The governor recognized that some systems have been put in place that, in the big picture, are “counterproductive” to public safety. A conviction can haunt a person’s life leading to deportation, permanent family separation, or other consequences.
“The California Constitution gives the governor the power to pardon,” Newsom said. Announcement read. “Governors view amnesty as an important part of the criminal justice system, encouraging accountability and rehabilitation, and enhancing public safety by removing counterproductive barriers to successful re-entry. A pardon can also remove unjust collateral consequences of a conviction, such as deportation or permanent family separation.
An amnesty does not excuse or minimize the damage caused by the crime. Instead, these pardons recognize the self-development and rehabilitation of pardon recipients since then. ”
In his announcement, the governor noted how victims of crime are taken into account when making these decisions. “The Governor’s Office encourages victims, survivors and witnesses to register. CDCR Victim and Survivor Rights and Services Office Receiving information about the status of prisoners.The secretariat is also posted More General Information About Victim Services.
Amnesty contains information about how people made changes. Some on the list even went to substance abuse and other types of counseling. Here are the 10 people who have been pardoned by the governor.

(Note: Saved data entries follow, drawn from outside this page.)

(* ===== verification/Worker.v ===== *)
(** The worker process (user/distinf.c, and the listen thread of
    user/discovery.c): the call-back for inference messages, the inference
    thread, the heartbeat thread, the listen thread and the start-up.

    The state is what the three threads share: the RPC transport, the ring
    pointers of the node, the flags of the re-registration hand-shake and the
    mailbox [g_inf].  Here each operation runs without interruption; Threads.v
    interleaves them.  A [float] is its bit pattern, and the floating-point
    operations are those of the class [FloatOps] at that type. *)
From stdpp Require Import relations sorting.
From S2P Require Import Prelude Sha256 Auth RpcMsg Kernel Mutex Rpc Registry Wire Master Assign Hop Llama Checkpoint Shard Join.

Inductive corrupt_mode_t := CORRUPT_NONE | CORRUPT_SIGNFLIP | CORRUPT_ZERO | CORRUPT_DELTA.

(** The cycle counter, and the address of the weight server ([llm_set_server]). *)
Class NodeEnv (S : Type) := {
  env_rdtime : S → Z * S;
  env_set_server : Z → Z → S → S;
}.

Record worker_t (K E : Type) := WorkerState {
  wrpc : rpc_t K;
  wenv : E;
  (** [cur_prev_ip], [cur_prev_port], [cur_next_ip], [cur_next_port] *)
  cur : set_neighbor_t;
  needs_reregister : bool;
  w_master : rpc_addr_t;
  w_id : Z;
  w_self : worker_info_t;
  have_assignment : bool;
  assignment : assign_layers_t;
  have_hop : bool;
  hop : infer_hop_t;
  activation : list Z;
  compute : list Z;
  g_mutex : Z;
  shard : shard_t Z;
  session : Z;
  ready : bool;
  g_last_seq : Z;
  g_corrupt_mode : corrupt_mode_t;
  g_corrupt_delta : Z;
}.
Arguments WorkerState {K E}.
Arguments wrpc {K E}.
Arguments wenv {K E}.
Arguments cur {K E}.
Arguments needs_reregister {K E}.
Arguments w_master {K E}.
Arguments w_id {K E}.
Arguments w_self {K E}.
Arguments have_assignment {K E}.
Arguments assignment {K E}.
Arguments have_hop {K E}.
Arguments hop {K E}.
Arguments activation {K E}.
Arguments compute {K E}.
Arguments g_mutex {K E}.
Arguments shard {K E}.
Arguments session {K E}.
Arguments ready {K E}.
Arguments g_last_seq {K E}.
Arguments g_corrupt_mode {K E}.
Arguments g_corrupt_delta {K E}.

Section Worker.
Context {K E : Type} `{Kernel K} `{ShardEnv E} `{NodeEnv E} `{FloatOps Z}.

Abbreviation W := (M (worker_t K E)).

(** ** State updates *)

Definition set_wrpc (r : rpc_t K) (s : worker_t K E) : worker_t K E :=
  WorkerState r (wenv s) (cur s) (needs_reregister s) (w_master s) (w_id s) (w_self s) (have_assignment s)
    (assignment s) (have_hop s) (hop s) (activation s) (compute s) (g_mutex s) (shard s) (session s) (ready s)
    (g_last_seq s) (g_corrupt_mode s) (g_corrupt_delta s).
Definition set_wenv (e : E) (s : worker_t K E) : worker_t K E :=
  WorkerState (wrpc s) e (cur s) (needs_reregister s) (w_master s) (w_id s) (w_self s) (have_assignment s)
    (assignment s) (have_hop s) (hop s) (activation s) (compute s) (g_mutex s) (shard s) (session s) (ready s)
    (g_last_seq s) (g_corrupt_mode s) (g_corrupt_delta s).
Definition set_cur (n : set_neighbor_t) (s : worker_t K E) : worker_t K E :=
  WorkerState (wrpc s) (wenv s) n (needs_reregister s) (w_master s) (w_id s) (w_self s) (have_assignment s)
    (assignment s) (have_hop s) (hop s) (activation s) (compute s) (g_mutex s) (shard s) (session s) (ready s)
    (g_last_seq s) (g_corrupt_mode s) (g_corrupt_delta s).
Definition set_needs (b : bool) (s : worker_t K E) : worker_t K E :=
  WorkerState (wrpc s) (wenv s) (cur s) b (w_master s) (w_id s) (w_self s) (have_assignment s)
    (assignment s) (have_hop s) (hop s) (activation s) (compute s) (g_mutex s) (shard s) (session s) (ready s)
    (g_last_seq s) (g_corrupt_mode s) (g_corrupt_delta s).
(** The assignment mailbox. *)
Definition set_assignment (b : bool) (a : assign_layers_t) (s : worker_t K E) : worker_t K E :=
  WorkerState (wrpc s) (wenv s) (cur s) (needs_reregister s) (w_master s) (w_id s) (w_self s) b
    a (have_hop s) (hop s) (activation s) (compute s) (g_mutex s) (shard s) (session s) (ready s)
    (g_last_seq s) (g_corrupt_mode s) (g_corrupt_delta s).
(** The activation mailbox. *)
Definition set_hop (b : bool) (h : infer_hop_t) (x : list Z) (s : worker_t K E) : worker_t K E :=
  WorkerState (wrpc s) (wenv s) (cur s) (needs_reregister s) (w_master s) (w_id s) (w_self s) (have_assignment s)
    (assignment s) b h x (compute s) (g_mutex s) (shard s) (session s) (ready s)
    (g_last_seq s) (g_corrupt_mode s) (g_corrupt_delta s).
Definition set_compute (x : list Z) (s : worker_t K E) : worker_t K E :=
  WorkerState (wrpc s) (wenv s) (cur s) (needs_reregister s) (w_master s) (w_id s) (w_self s) (have_assignment s)
    (assignment s) (have_hop s) (hop s) (activation s) x (g_mutex s) (shard s) (session s) (ready s)
    (g_last_seq s) (g_corrupt_mode s) (g_corrupt_delta s).
Definition set_mutex (m : Z) (s : worker_t K E) : worker_t K E :=
  WorkerState (wrpc s) (wenv s) (cur s) (needs_reregister s) (w_master s) (w_id s) (w_self s) (have_assignment s)
    (assignment s) (have_hop s) (hop s) (activation s) (compute s) m (shard s) (session s) (ready s)
    (g_last_seq s) (g_corrupt_mode s) (g_corrupt_delta s).
Definition set_shard (sh : shard_t Z) (s : worker_t K E) : worker_t K E :=
  WorkerState (wrpc s) (wenv s) (cur s) (needs_reregister s) (w_master s) (w_id s) (w_self s) (have_assignment s)
    (assignment s) (have_hop s) (hop s) (activation s) (compute s) (g_mutex s) sh (session s) (ready s)
    (g_last_seq s) (g_corrupt_mode s) (g_corrupt_delta s).
Definition set_session (x : Z) (s : worker_t K E) : worker_t K E :=
  WorkerState (wrpc s) (wenv s) (cur s) (needs_reregister s) (w_master s) (w_id s) (w_self s) (have_assignment s)
    (assignment s) (have_hop s) (hop s) (activation s) (compute s) (g_mutex s) (shard s) x (ready s)
    (g_last_seq s) (g_corrupt_mode s) (g_corrupt_delta s).
Definition set_ready (b : bool) (s : worker_t K E) : worker_t K E :=
  WorkerState (wrpc s) (wenv s) (cur s) (needs_reregister s) (w_master s) (w_id s) (w_self s) (have_assignment s)
    (assignment s) (have_hop s) (hop s) (activation s) (compute s) (g_mutex s) (shard s) (session s) b
    (g_last_seq s) (g_corrupt_mode s) (g_corrupt_delta s).
Definition set_last_seq (x : Z) (s : worker_t K E) : worker_t K E :=
  WorkerState (wrpc s) (wenv s) (cur s) (needs_reregister s) (w_master s) (w_id s) (w_self s) (have_assignment s)
    (assignment s) (have_hop s) (hop s) (activation s) (compute s) (g_mutex s) (shard s) (session s) (ready s)
    x (g_corrupt_mode s) (g_corrupt_delta s).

- John Berger was convicted of transporting a controlled substance in 1995. Berger now works to support other people’s drinking.
- Lucas Beltran Dominguez was convicted in 2008 of transporting or selling cannabis and possessing cannabis for sale. Dominguez is now the father of seven children and an active member of his church.
- Michael Farrier was convicted of first and second degree robbery in 1990.
- Kimberly Gregorio was convicted in 1988 of possession of a controlled substance for sale and obstruction of a police officer.
- James King III was convicted of selling cocaine in 1988.
- Santiago Lopez was convicted of possession of cannabis for sale in 2000, possession of cannabis for sale in 2004, possession of a controlled substance for sale and possession of cannabis for sale in 2001. Lopez is now a facilities manager at his church and also a counselor to his peers.
- Kenneth Lyerly was convicted in 2004 of possession of a controlled substance for sale.
- Jimmy Plato was convicted of trespassing in 1973 and possession of a controlled substance for sale in 1978.
- Julie Ruehle was convicted in two cases in 1999.
- Kathy Uetz, convicted in 1991 of possession of a controlled substance and in 1997 of possession of a controlled substance for sale. Uetz said she volunteered more than 5,000 hours with community emergency response teams.
To date, Governor Newsom has granted a total of 140 pardons, 123 commutations, and 35 pardons during his tenure.
Similar efforts are being made in the governor’s office. Newsom will also sign legislation into law in September 2022 to create alternative petition options for individuals facing certain drug convictions. The “alternative answer statute” allows prosecutors to file pollution pleas against some defendants charged with drug-related crimes. Under the law, prosecutors can make indecent allegations at their discretion.